Savanna is probably one of the most exciting distilleries out there for high-ester loving rum chums, with a reputation growing by leaps and bounds, and not solely because of their own superb HERR 10 YO, or the Johnny-come-lately Habitation Velier HERR white (which was such an amazing piece of work that whole virtual forests have been clear cut to provide the electronic paper for the many online reviews about it, and I’ve heard of grown men bursting into tears at the mere sight of one in the wild).
But leaving aside such Himalayan peaks, it’s good to remember that Savanna’s rums span an enormous stylistic range that can appeal to all classes of us rum proles, from feral unaged blancs and lovingly aged 15 year old blends, to finished single cask offerings and high ester monsters that can make a Hampden-lover weep for joy (and envy). And best of all, they don’t restrict themselves – they release both cane juice rhums and molasses based ones, single barrel and blends, standard strength and full proof — so, like with Guadeloupe, or an indie, we often can get the best of all worlds.

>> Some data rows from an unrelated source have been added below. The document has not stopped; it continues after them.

(** The audit handler on an envelope that passes the three checks. *)
Lemma audit_handles_request (envelope : dict) (st : AuditAgent.state) :
  py_eq (get_none envelope "protocol") (VStr "A2A/1.0") = true ->
  py_eq (get_none envelope "to_agent") (VStr AuditAgent.name) = true ->
  py_eq (get_none envelope "message_type") (VStr "audit_log_request") = true ->
  AuditAgent.process_a2a_message (VDict envelope) st
  = match AuditAgent.process_audit_log (get envelope "payload" (VDict [])) st with
    | (Ok _, st') =>
        (VDict [ ("status", VStr "accepted");
                 ("message_id", get_none envelope "message_id");
                 ("message", VStr "Audit log recorded via A2A") ], st')
    | (Raise e, st') => (AuditAgent.error_reply e, st')
    end.
Proof.
  intros Hprotocol Hto Htype.
  unfold AuditAgent.process_a2a_message, AuditAgent.handle_message, io_bind, lift, vget, ret.
  cbn [as_dict bind].
  fold (get_none envelope "protocol") (get_none envelope "to_agent")
       (get_none envelope "message_type") (get_none envelope "message_id").
  unfold py_ne. rewrite Hprotocol, Hto, Htype. cbn [negb].
  destruct (AuditAgent.process_audit_log (get envelope "payload" (VDict [])) st)
    as [[done | e] st']; reflexivity.
Qed.

(** X2: an audit request, that is an A2A/1.0 envelope addressed to the
    audit agent with the type "audit_log_request", is answered "accepted"
    exactly when its entry is recorded: the entry then goes last, the
    ledger is cut to its last 100 entries and the reply repeats the
    message id; when the entry cannot be built the answer is an error and
    the agent is unchanged. *)
Theorem audit_request_recorded_or_error (envelope : dict) (st : AuditAgent.state) :
  py_eq (get_none envelope "protocol") (VStr "A2A/1.0") = true ->
  py_eq (get_none envelope "to_agent") (VStr AuditAgent.name) = true ->
  py_eq (get_none envelope "message_type") (VStr "audit_log_request") = true ->
  match AuditAgent.make_entry (get envelope "payload" (VDict [])) with
  | Ok (audit_entry, _, _) =>
      fst (AuditAgent.process_a2a_message (VDict envelope) st)
      = VDict [ ("status", VStr "accepted");
                ("message_id", get_none envelope "message_id");
                ("message", VStr "Audit log recorded via A2A") ]
      /\ AuditAgent.audit_logs (snd (AuditAgent.process_a2a_message (VDict envelope) st))
         = slice_last 100 (AuditAgent.audit_logs st ++ [audit_entry])
  | Raise e =>
      AuditAgent.process_a2a_message (VDict envelope) st = (AuditAgent.error_reply e, st)
  end.
Proof.
  intros Hprotocol Hto Htype.
  rewrite (audit_handles_request envelope st Hprotocol Hto Htype).
  pose proof (process_audit_log_cases (get envelope "payload" (VDict [])) st) as Hlog.
  destruct (AuditAgent.make_entry (get envelope "payload" (VDict [])))
    as [[[audit_entry trigger_data] validation_result] | e].
  - destruct Hlog as (Hok & Hlogs & _).
    destruct (AuditAgent.process_audit_log (get envelope "payload" (VDict [])) st)
      as [[done | e] st']; cbn [fst snd] in *; [| discriminate].
    split; [reflexivity | exact Hlogs].
  - rewrite Hlog. reflexivity.
Qed.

The 5 YO is part of what might be termed their starter kit, the basic traditional range of the unaged, 3YO, 5YO and 7YO rums (they are released every few years), and serves to demonstrate, as if it were needed, that here’s a distillery with a little something for everyone. It’s one of those rums that ostensibly is for the mixing circuit, but can be sneaked into a neat pour without too many broken spittoons in its wake. So, column still, molasses based and 46% ABV, then, aged five years in a French oak cognac cask, and we can move on with that.
I had started the session with the 10YO HERR, and in comparison, the 5YO is less intense than this superlative control, which is no surprise. Dialled down in intensity, more languorous, slow, almost sleepy. Oh but the flavours, nothing to sneeze at — honey, sawdust, citrus, peaches and sawdust and cereals. Here’s a rum that even with its modest stats, can be left to open up and will do so – and when it does, it provides additional notes of brine without olives, a touch of rubber, vanilla, sour cream and light fruitiness, all quite well balanced. But whatever the influence the cognac in the cask might have had seemed at fist blush to be marginal.
The youth is sensed upon sipping, and it’s an interesting if delicate amalgam. It presents as sharp to begin with, yet the bite climbs back down to gentle very quickly. Some bitter tannins, dampened down before they get a chance to descend into obnoxiousness. Citrus, oranges, nuts, plums, very tart, a bit thin overall to taste…not spotting too much cognac here. Strawberries and pineapples, weak. Nose was better, if not strictly comparable but then, I wasn’t drinking it through my schnozz either. Anyway, good tastes, a little thin, leading to a brisk finish, on the weak side of firm, gone quickly. Tart gooseberries, turmeric, strawberries, some citrus, and a last touch of that honey I enjoyed…it was a nice closing touch.
Although this 5YO Single Cask is a relatively low level offering from Savanna, it’s still one that can beat out similarly aged juice from other outfits that bugle their pedigree with lots more fanfare, yet deserve their plaudits less. I like it moderately well, and it encourages me to try more rums Savanna makes just to see the development of others in the range. This is an essay in the craft, before the mastery of the company (shown by the of the HERR, the 57, Chai Humide, Thunderstruck et al) snaps more clearly into focus; and, as with many such young rums, it perhaps needs some taming and is best for a mix, though I’d suggest that for the rum aficionado, if you ever get the chance to try it by itself, you might want to sample it that way, just the once. It’s an original work in progress and as long as we keep that in mind, it doesn’t need any further bugling at all — it’s the sort of rum that makes one eager to see what’s else the company is hiding in its casks.
- This is part of a collection of Savanna rhums Nico Rumlover sent me some time ago when he heard I was interested, long enough back for him to conceivably have forgotten he did so. Well, whether he remembers or not, I’m immensely grateful for the time he took to crate me a great selection of what the distillery can do.
- As a brief reference tool, the rums named “Intense” are molasses-based and relatively low on esters, hence their being named “starter rums;” the next step up is the Lontans (also called grand arôme rums) which are also from molasses but with longer fermentations and with a high resultant ester count; and then there are the Créol rhums which are straightforward rhum agricoles, made from fresh sugar cane juice. Millesimes, fancy finishes and special editions at all strengths pepper their output as well.